Abstract

The combination of a supercritical Brayton cycle, an absorption chiller, a Stirling engine, a reverse osmosis desalination system, and a proton exchange membrane electrolyzer is investigated for waste heat recovery of a topping gas turbine cycle. The required electricity for hydrogen and freshwater production is supplied by the Stirling engine and supercritical Brayton cycle, respectively. In addition, the output power is provided by the gas turbine cycle, and the exiting cold stream of the Stirling engine is considered hot water for domestic utilization.

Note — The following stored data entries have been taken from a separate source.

Lemma leave_removes_member_witness :
  ∃ msg, Type_ msg = Leave ∧
    demo_second_id ∉ Members (node_Membership
      (handle_message demo_udp_ok (demo_order msg demo_introducer) 9 msg demo_introducer).1).
Proof.
  destruct (leave_removes_member demo_udp_ok (λ _, 0%N) demo_leave_order 8 9 demo_second demo_introducer
    demo_second_info (set_timestamp 3 demo_second_info) (demo_order demo_probe demo_introducer)
    eq_refl (wf_Reset 2 "node2" 8000) ltac:(vm_compute; reflexivity) ltac:(discriminate)
    (λ _ _, ex_intro _ 100 eq_refl) (proj1 demo_introducer_good) demo_held ltac:(discriminate) eq_refl demo_unique
    (reflexivity _)) as (msg & Ht & _ & _ & _ & Hr).
  exists msg. split; [exact Ht|].
  change (handle_message demo_udp_ok (demo_order msg demo_introducer) 9 msg demo_introducer) with
      (handle_message demo_udp_ok (mkRangeOrder (map_to_list (msg_InfoMap msg))
         (current (demo_order demo_probe demo_introducer)) (λ _ _, 0%N)) 9 msg demo_introducer).
    unfold handle_message in Hr |- *. rewrite Ht in Hr |- *.
    change (on_leave (mkRangeOrder _ _ _) 9 msg demo_introducer) with
      (on_leave (demo_order demo_probe demo_introducer) 9 msg demo_introducer).
    destruct (on_leave _ _ _ _) as [r1 eff1]. exact (proj1 Hr).
Defined.

Definition demo_left : Node := (handleCLILeave demo_udp_ok (λ _, 0%N) demo_leave_order 8 demo_second).1.
Definition demo_rejoined : Node := (handleCLIJoin 9 demo_left).1.

Definition demo_reprobe : Message :=
  mkMessage Probe (mkInfo "node2" 8000 9 9 0 Alive) zero_info zero_info
    (GetInfoMap (node_Membership demo_rejoined)).

Lemma rejoin_replaces_incarnation_witness :
  demo_second_id ≠ RingID demo_rejoined ∧
  RingID demo_rejoined ∈ Members (node_Membership
    (handle_message demo_udp_ok (demo_order demo_reprobe demo_introducer) 10 demo_reprobe demo_introducer).1).
Proof.
  split; [vm_compute; congruence|].
  assert (InfoMap (node_Membership demo_left) !! RingID demo_left
    = Some (set_state Failed (set_timestamp 8 demo_second_info))) as Hself by (vm_compute; reflexivity).
  destruct (rejoin_replaces_incarnation (H := poly_env) demo_udp_ok 9 10 11 demo_second_id demo_left demo_introducer
    (set_state Failed (set_timestamp 8 demo_second_info)) (set_timestamp 3 demo_second_info)
    (demo_order demo_reprobe demo_introducer) (demo_order demo_reprobe demo_introducer)
    Hself eq_refl eq_refl demo_held eq_refl ltac:(vm_compute; reflexivity) demo_unique
    (reflexivity _) (reflexivity _)) as (_ & _ & _ & _ & _ & Hr).
  change (mkMessage Probe (mkInfo (Hostname _) _ _ _ _ _) _ _ _) with demo_reprobe in Hr.
    destruct (handle_message _ _ _ _ _) as [r1 eff]. exact (proj1 (proj2 Hr)).
Defined.

Lemma client_leave_no_return_witness :
  demo_second_id ∉ Members (node_Membership
    (handle_message demo_udp_ok (demo_order demo_probe demo_introducer) 9
      (mkMessage Probe (set_state Failed (set_timestamp 8 demo_second_info)) zero_info zero_info
         (GetInfoMap (node_Membership (client_leave (λ _, 0%N) 8 demo_second).1))) demo_introducer).1).
Proof.
  pose proof (client_leave_no_return demo_udp_ok (λ _, 0%N) 8 9 demo_second demo_introducer demo_second_info
    (demo_order demo_probe demo_introducer) "node1" 8000 ∅ eq_refl ltac:(vm_compute; reflexivity)
    ltac:(discriminate) eq_refl (proj1 demo_introducer_good)) as Hc.
  destruct (client_leave _ _ demo_second) as [n1 eff] eqn:Hn1. destruct Hc as (_ & _ & _ & self' & Hself' & Hc).
  assert (InfoMap (node_Membership (client_leave (λ _, 0%N) 8 demo_second).1) !! RingID (client_leave (λ _, 0%N) 8 demo_second).1
    = Some (set_state Failed (set_timestamp 8 demo_second_info))) as He by (vm_compute; reflexivity).
  rewrite Hn1 in He. simpl in He. rewrite He in Hself'. injection Hself' as <-.
  refine (proj1 (Hc (udp_address "node1" 8000) _ _)). left.
Defined.
(** What the coordinator does by itself: it keeps the file when it is a replica,
    and the block alone when it is none. *)
Lemma HandleCreateFile_local (net : string → bool) (listen : Listener) (order : list (Z * Info))
    (now now' : Z) (content client : string) (m : Membership) (selfInfo : Info) (w : world) (d : fdisk)
    (rs : list ReplicaNode) :
  let self_addr := Hostname selfInfo +:+ ":" +:+ itoa (Port selfInfo) in
  let id := mkBlockIdentifier now client in
  w !! self_addr = Some d → file_log f d [] → GetCoordinatorAndReplicas order f m = Ok rs →
  plain_client id →
  string_forallb (not_char ":"%char) (Hostname selfInfo) = true →
  (∀ r, r ∈ rs → string_forallb (not_char ":"%char) (rn_Hostname r) = true) →
  ∃ d2, HandleCreateFile net listen order now now' (Ok content) m selfInfo (mkCreateFileRequest f client) w =
    (let '(ok, w') := replicate_to net listen (mkReplicateBlockRequest f id content true) rs
                       (<[self_addr := d2]> w) in
     (Ok (mkCreateFileResponse true "" ok (GetFileID f)
            match rs with r :: _ => rn_RingID r | [] => 0 end), w')) ∧
    (self_addr ∈ replica_addr <$> rs → file_log f d2 [(id, content)]) ∧
    (self_addr ∉ replica_addr <$> rs → file_log f d2 [] ∧ ReadBlock f d2 id = Ok content).
Proof.
  intros self_addr id Hw Hl Hrs Hc Hh1 Hh2. unfold HandleCreateFile.
  cbn [cr_HyDFSFilename cr_ClientID]. fold self_addr. cbv zeta. rewrite Hw.
  rewrite (file_log_exists _ Hplain _ _ Hl), bool_decide_eq_false_2, Hrs by auto.
  unfold CreateBlock, io_bind at 1. fold id.
  destruct (WriteBlock_ok f Hplain now' id content d (proj1 Hl) Hc) as (d1 & -> & Hok1 & Hw1). simpl.
  rewrite (self_replica _ _ Hh1 Hh2). fold self_addr.
  assert (file_log f d1 []) as Hl1.
  { split; [done|]. destruct (proj2 Hw1 (metadata_path f)) as [->|(_ & _ & _ & [k Hk])]; [done| |done].
    apply Hl. }
  case_bool_decide as Hself.
  - edestruct (SaveMetadata_ok f Hplain) as (d2 & -> & Hok2 & Hw2); [exact Hok1|done|].
    exists d2. split; [done|]. split; [|done]. intros _.
    eapply (extend_log f now' id content d d1 d2 []); try done; [set_solver|]. by exists [].
  - exists d1. split; [done|]. split; [done|]. intros _. split; [done|].
    unfold ReadBlock, ReadBytes, ReadFileRaw. rewrite GetBlockPath_eq by done. by rewrite (proj1 Hw1).
Qed.
(** ** The ports of a node

    What a node does with a line that comes in on one of its ports: its new
    state, what it sends or starts, and the first line it answers.  [decode] is
    [json.Unmarshal] into a [NodeMessage], [encode] the line of a reply; the
    state of a node that panics does not matter, it answers nothing. *)
Definition port_line `{!GoEnv} (base : path) (cfg : Config) (decode : string → option NodeMessage)
    (encode : Reply → string) (env : ClientEnv) (port : Z) (line : string) (n : HNode) :
    option (HNode * list ClientEffect * option string) :=
  if decide (port = ClientPort cfg) then
    let '(n', out, text) := client_command base env line n in Some (n', out, first_line text)
  else if decide (port = NodePort cfg) then
    match decode line with
    | None => Some (n, [], None)
    | Some msg =>
        let '(n', es) := default (n, []) (handleNodeMessage base (ce_net env) (ce_exchange env) msg n) in
        Some (n', Sends <$> es, head (omap (λ e, match e with ReplyWith r => Some (encode r) | _ => None end) es))
    end
  else None.

(** The other side of the connections of [multiappend]: the nodes by address. *)
Definition connect_nodes `{!GoEnv} (base : path) (cfg : Config) (decode : string → option NodeMessage)
    (encode : Reply → string) (envs : string → ClientEnv) (nodes : gmap string HNode) (addr line : string) :
    option (option string) :=
  n ← nodes !! addr;
  '(_, _, answer) ← port_line base cfg decode encode (envs addr) append_port line n;
  Some answer.

(** ** The lines of multiappend *)

Lemma no_space_app s t : no_space (s +:+ t) = no_space s && no_space t.
Proof. apply string_forallb_app. Qed.

Lemma fullLocalPath_word f : no_space f = true → f ≠ "" → no_space (fullLocalPath f) = true ∧ fullLocalPath f ≠ "".
Proof.
  intros Hf Hne. unfold fullLocalPath. destruct (_ || _); [done|]. rewrite no_space_app, Hf. done.
Qed.

Lemma fields_line l : Forall (λ w, no_space w = true ∧ w ≠ "") l → fields (join " " l +:+ nl) = l.
Proof. intros Hl. rewrite fields_blank. by apply fields_join. Qed.

(** A command with two arguments. *)
Lemma fields_two_words c a b :
  no_space c = true → c ≠ "" → no_space a = true → a ≠ "" → no_space b = true → b ≠ "" →
  fields (c +:+ " " +:+ a +:+ " " +:+ b +:+ nl) = [c; a; b].
Proof.
  intros. replace (c +:+ " " +:+ a +:+ " " +:+ b +:+ nl) with (join " " [c; a; b] +:+ nl)
    by (cbn [join]; by rewrite !app_assoc_str).
  apply fields_line. by repeat constructor.
Qed.

(** A node whose client port gets the line runs the append it stands for. *)
Lemma client_reads_append `{!GoEnv} base env localFile hydfsFile n :
  no_space localFile = true → localFile ≠ "" → no_space hydfsFile = true → hydfsFile ≠ "" →
  client_command base env (append_command localFile hydfsFile) n =
    (n, (command_append env (fullLocalPath localFile) hydfsFile n).1,
     resp ("OK append " +:+ fullLocalPath localFile +:+ " -> " +:+ hydfsFile +:+ " (operation logged)")).
Proof.
  intros Hl Hln Hh Hhn. destruct (fullLocalPath_word localFile Hl Hln) as [Hw Hwn].
  unfold client_command, append_command. change ("append " +:+ ?s) with ("append" +:+ " " +:+ s).
  rewrite (fields_two_words "append" (fullLocalPath localFile) hydfsFile) by done. reflexivity.
Qed.

Lemma trim_ok s : has_prefix "OK" (trim_space ("OK" +:+ s)) = true.
Proof.
  unfold trim_space. simpl. destruct (trim_right s) as [|c t]; [done|]. simpl. done.
Qed.

Lemma resp_ok s : ∃ t, resp ("OK" +:+ s) = "OK" +:+ t +:+ nl.
Proof.
  unfold resp. destruct (has_suffix nl ("OK" +:+ s)) eqn:E; [|by exists s].
  apply has_suffix_inv in E as [[|c [|c' s']] E]; simplify_eq/=. by exists s'.
Qed.

(** An answer that starts with [OK] is read as a line that does. *)
Lemma first_line_ok s : ∃ l, first_line (resp ("OK" +:+ s)) = Some ("OK" +:+ l).
Proof.
  destruct (resp_ok s) as [t ->]. unfold first_line. simpl.
  pose proof (split_on_ne NL t) as Hne.
  change (t +:+ nl) with (t +:+ String NL ""). rewrite split_on_cat.
  destruct (split_on NL t) as [|w ws]; [done|]. exists (w +:+ nl). by destruct ws.
Qed.

Lemma append_at_answered connect vmHosts hydfsFile vm host file answer :
  vm_target vmHosts vm = Some (Ok host) →
  connect (append_addr host) (append_command file hydfsFile) = Some answer →
  append_at connect vmHosts hydfsFile (vm, file) =
    Some ([(append_addr host, append_command file hydfsFile)],
          match answer with Some r => if has_prefix "OK" (trim_space r) then 1 else 0 | None => 0 end).
Proof. intros Hv Hc. unfold append_at. simpl. rewrite Hv. simpl. rewrite Hc. by destruct answer. Qed.

Lemma mapM_None_elem {A B} (f : A → option B) l x : x ∈ l → f x = None → mapM f l = None.
Proof.
  induction l as [|y l IH]; intros Hx Hf; [by apply elem_of_nil in Hx|]. simpl.
  apply elem_of_cons in Hx as [->|Hx]; [by rewrite Hf|].
  destruct (f y); [|done]. simpl. by rewrite IH.
Qed.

A comparison is made between biogas and pure methane as two possible fuels for the system. Energy and exergy analyses, economic analysis using the specific exergy costing approach, and environmental analysis considering the carbon dioxide emissions are employed in the study. The three-objective optimization of the configuration discloses an exergy efficiency (ηex) of 39.49 % and 39.85 % in the cases of biogas and methane, respectively. The proposed system can improve ηex by 6.18 % points compared to the stand-alone GTC. The specific cost of poly-generation (cpoly) and the total cost rate (C˙tot) are obtained as 25.92 $GJ−1 and 249.5 $h−1 in the biogas mode, while these values are calculated as 36.75 $GJ−1 and 336.7 $h−1 in the methane case. The environmental cost rate (C˙env) of the system is 24.78 $h−1 in the case of biogas and 17.47 $h−1 in the methane mode. The results confirm the superiority of the methane case from the environmental viewpoint over biogas. However, the low values of cpoly and C˙tot in the biogas case indicate that biogas is superior to methane from a general standpoint. The utilization of the present setup for waste heat recovery of biogas-driven GTCs is recommended due to the higher ηex than the previous layouts.